In truth, you don’t have to know the American political tradition all the way back to James Madison to see that this kind of politics is counterproductive both for the Left and for the country. You only have to be able to remember the last 10 years. After all, it was only in 2009-2010 that the Democrats, controlling the presidency and both houses of Congress, used their new-found power to “ram through” Obamacare over the strenuous objections of much of the country. In their zeal for “breaking things” they broke their congressional majorities and, with them, President Obama’s hopes for any further significant legislative accomplishments.
This approach to politics is unhealthy for the country because it encourages citizens to look on each other not as fellow Americans with different concerns that should be accommodated to some extent, but instead as ideological enemies who decisively and irrevocably must be defeated and subordinated. This can only foster rancor and retaliation.

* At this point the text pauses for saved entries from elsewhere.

(** [products] and [charges] name objects inside [req.body], so the
    defaults written through them are written into the body that goes
    to [findByIdAndUpdate]. *)
Definition updateEntry (now : Z) (req : Request)
  : Store -> Response * Store :=
  tryCatch
    (b <- destructure "products" (body req) ;;
     let products := getField "products" b in
     let charges := getField "charges" b in
     let status := getField "status" b in
     products' <- lift (defaultProducts products) ;;
     let b1 := if truthy products then setField "products" products' b
               else b in
     let b2 := if truthy charges
               then setField "charges" (defaultCharges charges) b1
               else b1 in
     let b3 := stampStatus now status b2 in
     updatedEntry <- Entry_findByIdAndUpdate now (paramId req) b3 ;;
     match updatedEntry with
     | None => ret (failure 404 "Entry not found")
     | Some updatedEntry =>
         runManualUpdateStats ;;;
         ret (mkResponse 200
                (JObj [("success", JBool true);
                       ("message", JStr "Entry updated successfully");
                       ("data", updatedEntry)]))
     end)
    (fun message => failure 400 message).

Definition deleteEntry (req : Request) : Store -> Response * Store :=
  tryCatch
    (entry <- Entry_findByIdAndDelete (paramId req) ;;
     match entry with
     | None => ret (failure 404 "Entry Not found")
     | Some _ =>
         runManualUpdateStats ;;;
         ret (mkResponse 200
                (JObj [("success", JBool true);
                       ("message", JStr "Entry deleted successfully")]))
     end)
    (fun message => failure 500 message).


(** The value [entry.visible] of a loaded document: the schema default
    [true] stands in for a missing field. *)
Definition visibleOf (d : JValue) : bool :=
  match getField "visible" d with
  | JUndefined => true
  | v => truthy v
  end.

Definition toggleVisibility (now : Z) (req : Request)
  : Store -> Response * Store :=
  tryCatch
    (entry <- findById entries (JStr (paramId req)) ;;
     match entry with
     | None => ret (failure 404 "Entry not found")
     | Some entry =>
         let visible := negb (visibleOf entry) in
         _ <- Entry_save now
                (setField "visible" (JBool visible) entry) ;;
         ret (mkResponse 200
                (JObj [("success", JBool true);
                       ("message",
                        JStr (if visible then "Entry is now visible"
                              else "Entry is now hidden"));
                       ("data", JObj [("id", getField "_id" entry);
                                      ("visible", JBool visible)])]))
     end)
    (fun _ => failure 500 "Server Error").

(** *** Reads *)

Definition getAllEntry (req : Request) (s : Store) : Response :=
  let showAll := lookupParam "showAll" (query req) in
  let entry := sortDesc (filter (visibilityFilter showAll) (entries s)) in
  mkResponse 200
    (JObj [("success", JBool true); ("message", JStr "All Entry");
           ("data", JArr entry)]).

(** [find(...).skip(skip).limit(limit)] after the sort: the store
    refuses a negative skip, takes a negative limit as its absolute
    value, and refuses a number that does not fit its 64-bit
    integers. *)
Definition skipLimit (skip limit : Z) (l : list JValue)
  : Outcome (list JValue) :=
  if skip <? 0 then Throw "Skip value must be non-negative"
  else if (2 ^ 63 <=? skip) || (2 ^ 63 <=? Z.abs limit)
  then Throw "The value is out of the range of a 64-bit integer"
  else Return (firstn (Z.to_nat (Z.abs limit)) (skipn (Z.to_nat skip) l)).

(** [Math.ceil(a / b)] for integers, [b] not zero. *)
Definition ceilDiv (a b : Z) : Z := - ((- a) / b).

Definition getPaginatedEntries (req : Request) (s : Store) : Response :=
  let page := JS.orDefault (JS.parseIntParam (lookupParam "page" (query req))) 1 in
  let limit := JS.orDefault (JS.parseIntParam (lookupParam "limit" (query req))) 10 in
  let showAll := lookupParam "showAll" (query req) in
  let skip := JS.mul (JS.sub page 1) limit in
  let matching := filter (visibilityFilter showAll) (entries s) in
  let total := Z.of_nat (List.length matching) in
  match skipLimit skip limit (sortDesc matching) with
  | Throw m => failure 500 m
  | Return entries =>
      mkResponse 200
        (JObj [("success", JBool true);
               ("page", JNum page);
               ("totalPages", JNum (ceilDiv total limit));
               ("totalEntries", JNum total);
               ("data", JArr entries)])
  end.

(** How the Entry schema casts the value of [{ receiptNo: parseInt(q) }]
    ([None] is [NaN]); a cast may throw. *)
Variable castReceiptNo : option Z -> Outcome JValue.

(** Equality of a stored scalar and a query scalar. *)
Definition sameScalar (a b : JValue) : bool :=
  match a, b with
  | JStr x, JStr y => (x =? y)%string
  | JNum x, JNum y => x =? y
  | _, _ => false
  end.

(** What the store does with [{ $regex: q, $options: "i" }] for a
    pattern [q] outside the modelled part: the test that the pattern is
    on a text, or the refusal of a pattern that it cannot compile. *)
Variable patternBeyond : string -> Outcome (string -> bool).

(** Whether a pattern of the modelled part matches a text that is not
    printable ASCII. *)
Variable matchBeyond : string -> string -> bool.

(** The test of [{ $regex: q, $options: "i" }] on a text. *)
Definition customerRegex (q : string) : Outcome (string -> bool) :=
  match parsePattern q with
  | Some p =>
      Return (fun c => if isPrintable c then regexSearch p c
                       else matchBeyond q c)
  | None => patternBeyond q
  end.

(** [{ customer: { $regex: q, $options: "i" } }]: a customer that is a
    string and passes the test. *)
Definition customerMatches (test : string -> bool) (d : JValue) : bool :=
  match getField "customer" d with
  | JStr c => test c
  | _ => false
  end.

(** [{ receiptNo: isNaN(q) ? { $exists: false } : parseInt(q) }]. *)
Definition receiptClause (q : string) : Outcome (JValue -> bool) :=
  if JS.isNaN q
  then Return (fun d => match getField "receiptNo" d with
                        | JUndefined => true
                        | _ => false
                        end)
  else
    match castReceiptNo (JS.parseInt q) with
    | Return v => Return (fun d => sameScalar (getField "receiptNo" d) v)
    | Throw m => Throw m
    end.

Definition searchEntry (req : Request) (s : Store) : Response :=
  let q := lookupParam "q" (query req) in
  let showAll := lookupParam "showAll" (query req) in
  match q with
  | None => failure 400 "Search query is required"
  | Some q =>
      if (JS.trim q =? "")%string
      then failure 400 "Search query is required"
      else
        match customerRegex q, receiptClause q with
        | Return test, Return receiptMatches =>
            let entries :=
              filter (fun d => visibilityFilter showAll d
                               && (customerMatches test d
                                   || receiptMatches d))
                (entries s) in
            match entries with
            | [] => failure 404 "No entries found"
            | _ =>
                mkResponse 200
                  (JObj [("success", JBool true);
                         ("data", JArr entries)])
            end
        | _, _ => failure 500 "Internal server error"
        end
  end.

(** *** Dashboard *)

Definition optionStringEqb (a b : option string) : bool :=
  match a, b with
  | Some x, Some y => (x =? y)%string
  | None, None => true
  | _, _ => false
  end.

(** One more document in the group of key [k]. *)
Fixpoint countInto (k : option string) (groups : list (option string * Z))
  : list (option string * Z) :=
  match groups with
  | [] => [(k, 1)]
  | (k', n) :: groups' =>
      if optionStringEqb k' k then (k', n + 1) :: groups'
      else (k', n) :: countInto k groups'
  end.

(** [{ $group: { _id: "$status", count: { $sum: 1 } } }]: one item for
    each status that occurs; documents with no status form the group
    [null]. *)
Definition groupByStatus (l : list JValue) : list (option string * Z) :=
  fold_left (fun groups d => countInto (statusOf d) groups) l [].

(** The object literal [statusCounts]. *)
Definition initialStatusCounts : list (string * Z) :=
  [("pending", 0); ("collected", 0); ("processedAndPacked", 0);
   ("delivered", 0)].

Definition hasOwnProperty (k : string) (o : list (string * Z)) : bool :=
  existsb (fun kv => (fst kv =? k)%string) o.

Fixpoint assignCount (k : string) (n : Z) (o : list (string * Z))
  : list (string * Z) :=
  match o with
  | [] => [(k, n)]
  | (k', n') :: o' =>
      if (k' =? k)%string then (k, n) :: o'
      else (k', n') :: assignCount k n o'
  end.

Fixpoint readCount (k : string) (o : list (string * Z)) : Z :=
  match o with
  | [] => 0
  | (k', n) :: o' => if (k' =? k)%string then n else readCount k o'
  end.

(** The callback of [counts.forEach]:
    [if (item._id && statusCounts.hasOwnProperty(item._id))
       statusCounts[item._id] = item.count]. *)
Definition tally (statusCounts : list (string * Z))
  (item : option string * Z) : list (string * Z) :=
  match fst item with
  | Some id =>
      if negb (id =? "")%string && hasOwnProperty id statusCounts
      then assignCount id (snd item) statusCounts
      else statusCounts
  | None => statusCounts
  end.

(** [{ $gte: lo, $lte: hi }] on a stored value: only a date compares
    with a date. *)
Definition dateInRange (lo hi : Z) (v : JValue) : bool :=
  match v with
  | JDate t => (lo <=? t) && (t <=? hi)
  | _ => false
  end.

Definition statusIs (name : string) (d : JValue) : bool :=
  optionStringEqb (statusOf d) (Some name).

(** [today.startOf("day").toDate()] and [today.endOf("day").toDate()]
    for [today = dayjs().tz("Asia/Kolkata")]. *)
Definition startOfToday (now : Z) : Z :=
  dayStart IST_OFFSET_MS (dayOf IST_OFFSET_MS now).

Indeed, it was precisely a reaction to this kind of thinking—manifested in the insulting claim that Trump supporters are “deplorable and irredeemable”—that helped to power Donald Trump’s rise to the presidency. Presumably this is not an outcome the Left was hoping to achieve, but it is a natural consequence of their-all-or-nothing approach to politics.
Avoiding these pitfalls would require the Left to give up its dreams of radical transformation and to instead embrace the traditional politics of American pluralism and the gradualism that accompanies it. What would they get in return? They would get the satisfaction of participating in self-government and finding common ground even with people very different from themselves in order to make marginal improvements to the country.
That’s not a bad deal. It is in fact the path chosen by almost every great political leader and movement that has made a positive contribution to America’s political history.